Ayahmu memang selalu terlihat sebagai orang tua yang cemas. Ada masa ayah memandangimu ketika tengah tertidur lelap, bertanya apa makna Tuhan menitipkan engkau 21 tahun lalu padaku-- yang serentak membuat banyak hal dalam hidup berubah menjadi kegembiraan, juga sedikit cemas? Kelak engkau juga akan memahami perasaan orang tua semacam ayah.
Bahkan Imam besar Al Ghazali pernah menulis risalah tipis Anak untuk menampung keresahannya saat menjadi ayah bagi putra putrinya.
Ayah tentu bangga ketika dengan yakin—terlihat dari sorot matamu—suatu pagi engkau bicara pada ayah, telah memilih akan menempuh studi komunikasi, pada sebuah kampus negeri terkemuka.

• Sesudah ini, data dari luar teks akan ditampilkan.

(* ===== verification/Dispatcher.v ===== *)
(** * The protocol dispatcher ([core/InspectorBackendDispatcher.cpp])

    A message is parsed, its method looked up, its parameters extracted and
    checked, the agent called and the response sent.  The handlers of the
    commands all have one form, in which they differ by the domain, the
    parameters and the outputs; [Command] holds what differs and [handler] is
    the form.  The commands themselves are in the file [Commands]. *)

From S2P Require Import Prelude Platform WTFString DecimalNumber JSONValues JSONParser.

(** ** Protocol errors *)

Inductive CommonErrorCode := ParseError | InvalidRequest | MethodNotFound | InvalidParams | InternalError | ServerError.

Definition m_commonErrors (code : CommonErrorCode) : Z :=
  match code with
  | ParseError => -32700
  | InvalidRequest => -32600
  | MethodNotFound => -32601
  | InvalidParams => -32602
  | InternalError => -32603
  | ServerError => -32000
  end.

(** The message [reportProtocolError] sends. *)
Definition protocolError (callId : Z) (code : CommonErrorCode) (errorMessage : ustring)
    (data : option JSONValue) : jobject :=
  let error := setString (u "message") errorMessage (setInt (u "code") (m_commonErrors code) []) in
  let error := match data with Some d => setValue (u "data") d error | None => error end in
  setInt (u "id") callId (setObject (u "error") error []).

(** The message of a successful [sendResponse]. *)
Definition responseMessage (callId : Z) (result : jobject) : jobject :=
  setObject (u "result") result (setInt (u "id") callId []).

(** A method that runs JavaScript has returned, or waits for it. *)
Inductive Progress (A : Type) :=
  | Returned (a : A)
  | Waiting.
Arguments Returned {A} a.
Arguments Waiting {A}.

(** ** Parameters *)

Inductive ParamType := PInt | PDouble | PString | PBoolean | PObject | PArray.

Inductive Arg :=
  | ArgInt (z : Z) | ArgDouble (d : double) | ArgString (s : ustring)
  | ArgBoolean (b : bool) | ArgObject (o : option jobject) | ArgArray (l : option (list JSONValue)).

Record Param := mkParam { p_name : string; p_type : ParamType; p_optional : bool }.

Definition missingContainer (name type_name : string) : ustring :=
  u "'params' object must contain required parameter '" ++ u name ++ u "' with type '" ++ u type_name ++ u "'.".
Definition missingParameter (name type_name : string) : ustring :=
  u "Parameter '" ++ u name ++ u "' with type '" ++ u type_name ++ u "' was not found.".
Definition wrongType (name type_name : string) : ustring :=
  u "Parameter '" ++ u name ++ u "' has wrong type. It must be '" ++ u type_name ++ u "'.".

(** [getPropertyValueImpl]: the value, whether it was found, and the errors.
    [optional] is [valueFound] being given. *)
Definition getPropertyValueImpl {A} (object : option jobject) (name : string) (optional : bool)
    (protocolErrors : list JSONValue) (initial_value : A) (as_method : JSONValue -> option A)
    (type_name : string) : A * bool * list JSONValue :=
  match object with
  | None =>
      (initial_value, false,
       if optional then protocolErrors
       else protocolErrors ++ [JSONString (missingContainer name type_name)])
  | Some object =>
      match get (u name) object with
      | None =>
          (initial_value, false,
           if optional then protocolErrors
           else protocolErrors ++ [JSONString (missingParameter name type_name)])
      | Some v =>
          match as_method v with
          | None => (initial_value, false, protocolErrors ++ [JSONString (wrongType name type_name)])
          | Some a => (a, true, protocolErrors)
          end
      end
  end.

Section WithPlatform.
Context {P : Platform}.

(** [getInt], [getDouble], [getString], [getBoolean], [getObject], [getArray]. *)
Definition getParam (object : option jobject) (p : Param) (protocolErrors : list JSONValue)
    : Arg * bool * list JSONValue :=
  match p_type p with
  | PInt =>
      let '(v, found, errors) := getPropertyValueImpl object (p_name p) (p_optional p) protocolErrors
                                   0 asInt "Number" in (ArgInt v, found, errors)
  | PDouble =>
      let '(v, found, errors) := getPropertyValueImpl object (p_name p) (p_optional p) protocolErrors
                                   (S754_zero false) asDouble "Number" in (ArgDouble v, found, errors)
  | PString =>
      let '(v, found, errors) := getPropertyValueImpl object (p_name p) (p_optional p) protocolErrors
                                   [] asString "String" in (ArgString v, found, errors)
  | PBoolean =>
      let '(v, found, errors) := getPropertyValueImpl object (p_name p) (p_optional p) protocolErrors
                                   false asBoolean "Boolean" in (ArgBoolean v, found, errors)
  | PObject =>
      let '(v, found, errors) := getPropertyValueImpl object (p_name p) (p_optional p) protocolErrors
                                   None (fun v => Some <$> asObject v) "Object" in (ArgObject v, found, errors)
  | PArray =>
      let '(v, found, errors) := getPropertyValueImpl object (p_name p) (p_optional p) protocolErrors
                                   None (fun v => Some <$> asArray v) "Array" in (ArgArray v, found, errors)
  end.

(** The parameters in the order they are declared.  An optional parameter is
    passed to the agent as a null pointer when it was not found. *)
Fixpoint getParams (object : option jobject) (params : list Param) (protocolErrors : list JSONValue)
    : list (option Arg) * list JSONValue :=
  match params with
  | [] => ([], protocolErrors)
  | p :: params' =>
      let '(v, found, protocolErrors) := getParam object p protocolErrors in
      let '(args, protocolErrors) := getParams object params' protocolErrors in
      ((if p_optional p && negb found then None else Some v) :: args, protocolErrors)
  end.

(** ** Commands *)

(** An output is put in the result under its name; an optional one only when the
    agent assigned it. *)
Record Out := mkOut { o_name : string; o_optional : bool }.

Record Command := mkCommand {
  c_domain : string;
  c_method : string;
  c_index : nat;               (** the constant [k<domain>_<method>Cmd] *)
  c_params : option (list Param);   (** [None]: the request object is not looked at *)
  c_outs : list Out;           (** of the handler, or of its callback *)
  c_async : bool;              (** the agent answers through a callback *)
  c_errorData : bool;          (** the agent can attach data to its error *)
}.

(** What an agent's method returns. *)
Record AgentResult := mkResult {
  r_error : ustring;
  r_errorData : option JSONValue;
  r_outs : list (option JSONValue);
}.

(** What the dispatcher needs: the registered agents, calls to them, the handlers
    whose call has not returned, and the frontend channel. *)
Class Backend (W : Type) := {
  available : string -> W -> bool;
  invoke : Command -> list (option Arg) -> W -> outcome (Progress AgentResult * W);
  wait : Z -> Command -> W -> W;
  channel : W -> bool;
  sendProtocolResponse : Z -> jobject -> W -> W;
}.

(** The result object; [None] when it holds a null pointer, because a required
    output was not assigned. *)
Fixpoint assemble (outs : list Out) (values : list (option JSONValue)) (result : jobject) : option jobject :=
  match outs with
  | [] => Some result
  | o :: outs' =>
      match hd None values with
      | Some v => assemble outs' (tl values) (setValue (u (o_name o)) v result)
      | None => if o_optional o then assemble outs' (tl values) result else None
      end
  end.

Section WithBackend.
Context {W : Type} {B : Backend W}.

Definition reportProtocolError (callId : Z) (code : CommonErrorCode) (errorMessage : ustring)
    (data : option JSONValue) (w : W) : W :=
  if channel w then sendProtocolResponse callId (protocolError callId code errorMessage data) w else w.

(** The channel serializes the message, which dereferences its members. *)
Definition sendResponse (callId : Z) (invocationError : ustring) (errorData : option JSONValue)
    (result : option jobject) (w : W) : outcome W :=
  match invocationError with
  | _ :: _ => Done (reportProtocolError callId ServerError invocationError errorData w)
  | [] =>
      if channel w then
        match result with
        | Some result => Done (sendProtocolResponse callId (responseMessage callId result) w)
        | None => Crash
        end
      else Done w
  end.

Definition invalidParamsFormat (name : ustring) : ustring :=
  u "Some arguments of method '" ++ name ++ u "' can't be processed".

(** The end of a handler, after the agent's method has returned. *)
Definition respond (c : Command) (callId : Z) (r : AgentResult) (w : W) : outcome W :=
  if c_async c then
    match r_error r with
    | [] => Done w
    | _ => sendResponse callId (r_error r) None (Some []) w
    end
  else
    sendResponse callId (r_error r) (if c_errorData c then r_errorData r else None)
      (match r_error r with [] => assemble (c_outs c) (r_outs r) [] | _ => Some [] end) w.

(** A handler: [commandName] gives the name of a command constant. *)
Definition handler (commandName : nat -> ustring) (c : Command) (callId : Z)
    (requestMessageObject : jobject) (w : W) : outcome W :=
  let protocolErrors := if available (c_domain c) w then []
                        else [JSONString (u (c_domain c) ++ u " handler is not available.")] in
  let '(args, protocolErrors) :=
    match c_params c with
    | None => ([], protocolErrors)
    | Some params => getParams (getObject (u "params") requestMessageObject) params protocolErrors
    end in
  match protocolErrors with
  | _ :: _ =>
      Done (reportProtocolError callId InvalidParams (invalidParamsFormat (commandName (c_index c)))
              (Some (JSONArray protocolErrors)) w)
  | [] =>
      match invoke c args w with
      | Crash => Crash
      | Done (Returned r, w) => respond c callId r w
      | Done (Waiting, w) => Done (wait callId c w)
      end
  end.

(** [dispatch], given the dispatch map.  Without an [id], or with a method that
    is not a string, a null pointer is dereferenced: [callIdValue], or the
    string that [HashMap::find] hashes. *)
Definition dispatch (commandName : nat -> ustring) (m_dispatchMap : ustring -> option Command)
    (message : ustring) (w : W) : outcome W :=
  match parseJSON message with
  | None => Crash
  | Some parsedMessage =>
      match asObject parsedMessage with
      | None => Crash
      | Some messageObject =>
          match get (u "id") messageObject with
          | None => Crash
          | Some callIdValue =>
              let callId := default 0 (asInt callIdValue) in
              match get (u "method") messageObject ≫= asString with
              | None => Crash
              | Some method =>
                  match m_dispatchMap method with
                  | None =>
                      Done (reportProtocolError callId MethodNotFound
                              (u "'" ++ method ++ u "' wasn't found") None w)
                  | Some c => handler commandName c callId messageObject w
                  end
              end
          end
      end
  end.

(** ** Callbacks *)

(** [CallbackBase]: what an asynchronous command gives to its agent. *)
Record Callback := mkCallback { m_id : Z; m_alreadySent : bool }.

Definition sendIfActive (partialMessage : option jobject) (invocationError : ustring)
    (errorData : option JSONValue) (cb : Callback) (w : W) : outcome (Callback * W) :=
  if m_alreadySent cb then Done (cb, w)
  else
    match sendResponse (m_id cb) invocationError errorData partialMessage w with
    | Crash => Crash
    | Done w => Done (mkCallback (m_id cb) true, w)
    end.

(** [sendSuccess] of the callback of a command: its outputs under their names. *)
Definition sendSuccess (c : Command) (values : list (option JSONValue)) (cb : Callback) (w : W)
    : outcome (Callback * W) :=
  sendIfActive (assemble (c_outs c) values []) [] None cb w.

Definition sendFailure (error : ustring) (cb : Callback) (w : W) : outcome (Callback * W) :=
  sendIfActive None error None cb w.

Definition disable (cb : Callback) : Callback := mkCallback (m_id cb) true.

Definition isActive (cb : Callback) (w : W) : bool := negb (m_alreadySent cb) && channel w.

End WithBackend.

(** [getCommandName]. *)
Definition getCommandName (message : ustring) : option ustring :=
  parseJSON message ≫= fun value => asObject value ≫= fun object => getString (u "method") object.

End WithPlatform.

Ayah belum punya keyakinan sekeras itu di usiamu, bahkan belum memiliki desain apapun dalam hidup ketika engkau telah fasih bercerita apa yang akan dikerjakan dan mesti dilakukan selanjutnya setelah sekolah menengah selesai.
Pilihanmu barangkali benar karena jurnalisme adalah fitrah, Nak. Mengasup informasi merupakan salah satu naluri dasar untuk hidup. Mengetahui peristiwa yang tidak disaksikan langsung dengan mata sendiri akan membuat manusia merasa aman. Barangkali karena itu nabi disebut sebagai pembawa pesan (messenger).
Bukankah kita menanyakan apa kabar ketika bertemu dengan teman yang lama tak dijumpai. Kita membangun hubungan personal, menentukan sirkel pertemanan seringkali berdasarkan bagaimana seseorang bereaksi ketika mendapatkan sebuah informasi, apakah mereka mengasup berita yang sama dengan kita, dan lain sebagainya.
Jhon Mc Cain, senator Amerika Serikat saat ditawan 5,5 tahun di Hanoi, Vietnam, dalam biografinya menulis, yang paling dirindukan bukanlah keluarga, makanan atau hiburan ketika disekap tentara Vietnam, tetapi informasi yang berkualitas, bebas sensor dengan jumlah yang berlimpah.
Pada praktek di Indonesia, media –terutama kapitalisme cetak, pernah begitu gemilang “membunuh” era raja raja, mengusir kolonialisme dan melahirkan negara bangsa yang kini kita tinggali. Jurnalisme dan berorganisasi jadi semangat zaman saat bangsa ini menapaki awal Abad 20.